### Assigned task
Give back an exact copy of the lines below, from the first through the line with "(condition : option"; please stop there.

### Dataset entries
(** X8.  [delete(key, condition?)] on a key the map does not hold returns
    [undefined] without calling the condition, and the map holds the same
    entries in the same order and answers every key as before. *)
Theorem delete_of_missing_key :
  forall S (u0 : V) (w : World K V S) (k : K) (condition : option (Condition K V S)),
    Reachable w ->
    getEntry k w = Ok (undefined, w) ->
    exists w',
      delete k condition w = Ok (undefined, w')
      /\ user w' = user w
      /\ contents (root w') = contents (root w)
      /\ (forall k', exists v, get u0 k' w = Ok (v, w) /\ get u0 k' w' = Ok (v, w')).
Proof.
  intros S u0 w k condition R Eg.
  pose proof (Reachable_Inv S w R) as I.
  apply getEntry_inv in Eg.
  destruct (deleteNode_spec S k condition w I) as (d & w' & E & I' & Rc & _ & Hg).
  rewrite Eg in Hg. unfold gate_post in Hg. destruct Hg as (-> & Ec & Hu).
  exists w'. split; [exact E|]. split; [exact Hu|]. split; [exact Ec|].
  intros k'. apply get_same_contents; auto.
Qed.

(** X9.  [delete(key, condition)] with a condition that refuses the entry: the
    condition is called once, on the entry of [key]; [delete] returns
    [undefined]; the map holds the same entries (identity, key and value)
    in the same order and answers every key as before. *)
Theorem delete_refused_keeps_the_entries :
  forall S (u0 : V) (w : World K V S) (k : K) (condition : Condition K V S) f l r,
    Reachable w ->
    getEntry k w = Ok (node f l r, w) ->
    fst (condition (node f l r) (user w)) = false ->
    exists w',
      delete k (Some condition) w = Ok (undefined, w')
      /\ user w' = snd (condition (node f l r) (user w))
      /\ contents (root w') = contents (root w)
      /\ (forall k', exists v, get u0 k' w = Ok (v, w) /\ get u0 k' w' = Ok (v, w')).
Proof.
  intros S u0 w k condition f l r R Eg Hc.
  pose proof (Reachable_Inv S w R) as I.
  apply getEntry_inv in Eg.
  destruct (deleteNode_spec S k (Some condition) w I) as (d & w' & E & I' & Rc & _ & Hg).
  rewrite Eg in Hg. unfold gate_post in Hg. simpl in Hg. rewrite Hc in Hg.
  destruct Hg as (Hu & -> & Ec).
  exists w'. split; [exact E|]. split; [exact Hu|]. split; [exact Ec|].
  intros k'. apply get_same_contents; auto.
Qed.




End DeletionProperties.

(** ** Insertion, as a caller sees it *)

Section InsertionProperties.

Context {K V : Type}.
Implicit Types (n l r : Node K V) (f : Fields K V).

Lemma ownedItems_contents : forall n,
  map fst (ownedItems n) = contents n.
Proof.
  induction n as [|f l IHl r IHr]; simpl; auto.
  rewrite map_app. simpl. congruence.
Qed.

Lemma balance_ownedItems : forall n n', balance n = Ok n' -> ownedItems n' = ownedItems n.
Proof.
  intros n n' E. destruct n as [|f l r]; simpl in E; [discriminate|].
  destruct (balanceFactor f <? -1).
  - destruct l as [|fl ll lr]; simpl in E; [discriminate|].
    inversion E; subst. simpl. rewrite <- !app_assoc. reflexivity.
  - destruct (balanceFactor f >? 1).
    + destruct r as [|fr rl rr]; simpl in E; [discriminate|].
      inversion E; subst. simpl. rewrite <- !app_assoc. reflexivity.
    + inversion E; subst. reflexivity.
Qed.

Lemma rebalance_ownedItems : forall f l r n',
  balance (update (node f l r)) = Ok n' ->
  ownedItems n' = ownedItems l ++ (nid f, key f, value f, sortedMap f) :: ownedItems r.
Proof. intros f l r n' E. apply balance_ownedItems in E. rewrite E. reflexivity. Qed.

#[local] Arguments balance : simpl never.
#[local] Arguments update : simpl never.

(** The back link of the node that [_getNodeOrCompute] creates is this map,
    and no other back link changes. *)
Lemma _getNodeOrCompute_owned : forall S n k (compute : S -> V * S) (w w' : World K V S) n' h,
  _getNodeOrCompute n k compute w = Ok ((n', h), w') ->
  (nextRef w' = nextRef w /\ ownedItems n' = ownedItems n)
  \/ (nextRef w' = Datatypes.S (nextRef w)
      /\ exists o1 o2, ownedItems n = o1 ++ o2
           /\ ownedItems n' =
              o1 ++ (nextRef w, k, fst (compute (user w)), Some (mapId w)) :: o2).
Proof.
  intros S n k compute. induction n as [|f l IHl r IHr]; intros w w' n' h E.
  - simpl in E. unfold bind, call, alloc, gets, ret in E.
    destruct (compute (user w)) as [v u]. simpl in E. inversion E; subst. simpl.
    right. split; [reflexivity|]. exists [], []. auto.
  - simpl in E. unfold bind at 1 in E. unfold gets at 1 in E. cbv beta iota in E.
    destruct (cmpLT (comparator w k (key f)));
      [|destruct (cmpGT (comparator w k (key f)))].
    + unfold bind at 1 in E.
      destruct (_getNodeOrCompute l k compute w) as [[[l' h'] w1]|] eqn:El; [|discriminate].
      cbv beta iota in E. unfold bind, liftRes, ret in E.
      destruct (balance (update (node f l' r))) as [n1|] eqn:Eb; [|discriminate].
      inversion E; subst. rewrite (rebalance_ownedItems f l' r n' Eb).
      destruct (IHl w w' l' h El) as [(En & Eo) | (En & o1 & o2 & E1 & E2)].
      * left. simpl. rewrite Eo. auto.
      * right. split; [exact En|].
        exists o1, (o2 ++ (nid f, key f, value f, sortedMap f) :: ownedItems r).
        simpl. rewrite E1, E2, <- !app_assoc. auto.
    + unfold bind at 1 in E.
      destruct (_getNodeOrCompute r k compute w) as [[[r' h'] w1]|] eqn:Er; [|discriminate].
      cbv beta iota in E. unfold bind, liftRes, ret in E.
      destruct (balance (update (node f l r'))) as [n1|] eqn:Eb; [|discriminate].
      inversion E; subst. rewrite (rebalance_ownedItems f l r' n' Eb).
      destruct (IHr w w' r' h Er) as [(En & Eo) | (En & o1 & o2 & E1 & E2)].
      * left. simpl. rewrite Eo. auto.
      * right. split; [exact En|].
        exists (ownedItems l ++ (nid f, key f, value f, sortedMap f) :: o1), o2.
        simpl. rewrite E1, E2, <- !app_assoc. auto.
    + unfold ret in E. inversion E; subst. left. auto.
Qed.

Lemma getNodeOrCompute_owned : forall S k (compute : S -> V * S) (w w' : World K V S) e,
  getNodeOrCompute k compute w = Ok (e, w') ->
  nextRef w' = Datatypes.S (nextRef w) ->
  In (nextRef w, k, fst (compute (user w)), Some (mapId w)) (ownedItems (root w')).
Proof.
  intros S k compute w w' e E Hn. unfold getNodeOrCompute in E.
  unfold bind at 1 in E. unfold gets at 1 in E. cbv beta iota in E.
  destruct (root w) as [|f0 l0 r0] eqn:Er.
  - unfold bind, call, alloc, gets, ret, modify_state in E.
    destruct (compute (user w)) as [v u]. simpl in E. inversion E; subst. simpl. auto.
  - unfold bind at 1 in E.
    destruct (_getNodeOrCompute (node f0 l0 r0) k compute w) as [[[n' h] w1]|] eqn:Eg;
      [|discriminate].
    cbv beta iota in E. unfold bind, modify_state, gets in E. inversion E; subst.
    simpl in *.
    destruct (_getNodeOrCompute_owned S (node f0 l0 r0) k compute w w1 n' h Eg)
      as [(En & _) | (_ & o1 & o2 & _ & E2)].
    + rewrite En in Hn. exfalso. clear - Hn. induction (nextRef w); congruence.
    + rewrite E2. apply in_or_app. simpl. auto.
Qed.

Lemma findNode_owned : forall h n f l r,
  findNode h n = node f l r ->
  In (nid f, key f, value f, sortedMap f) (ownedItems n).
Proof.
  intros h. induction n as [|f0 l0 IHl r0 IHr]; simpl; intros f l r E; [discriminate|].
  destruct (Nat.eqb (nid f0) h).
  - inversion E; subst. apply in_or_app. simpl. auto.
  - destruct (findNode h l0) as [|fx lx rx] eqn:El.
    + apply in_or_app. simpl. right. right. eapply IHr; eauto.
    + inversion E; subst. apply in_or_app. left. eapply IHl; eauto.
Qed.

Lemma owned_unique : forall n i k1 v1 o1 k2 v2 o2,
  NoDup (idsIn n) ->
  In (i, k1, v1, o1) (ownedItems n) -> In (i, k2, v2, o2) (ownedItems n) ->
  (k1, v1, o1) = (k2, v2, o2).
Proof.
  intros n i k1 v1 o1 k2 v2 o2 Hnd.
  rewrite idsIn_contents, <- ownedItems_contents, map_map in Hnd.
  revert Hnd. generalize (ownedItems n) as c.
  induction c as [|[[[i0 k0] v0] o0] c IH]; simpl; intros Hnd H1 H2; [contradiction|].
  inversion Hnd as [|? ? Hni Hnd']; subst.
  destruct H1 as [H1 | H1], H2 as [H2 | H2].
  - congruence.
  - inversion H1; subst. exfalso. apply Hni.
    apply in_map_iff. exists (i, k2, v2, o2). auto.
  - inversion H2; subst. exfalso. apply Hni.
    apply in_map_iff. exists (i, k1, v1, o1). auto.
  - auto.
Qed.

### Your response
(** X8.  [delete(key, condition?)] on a key the map does not hold returns
    [undefined] without calling the condition, and the map holds the same
    entries in the same order and answers every key as before. *)
Theorem delete_of_missing_key :
  forall S (u0 : V) (w : World K V S) (k : K) (condition : option (Condition K V S)),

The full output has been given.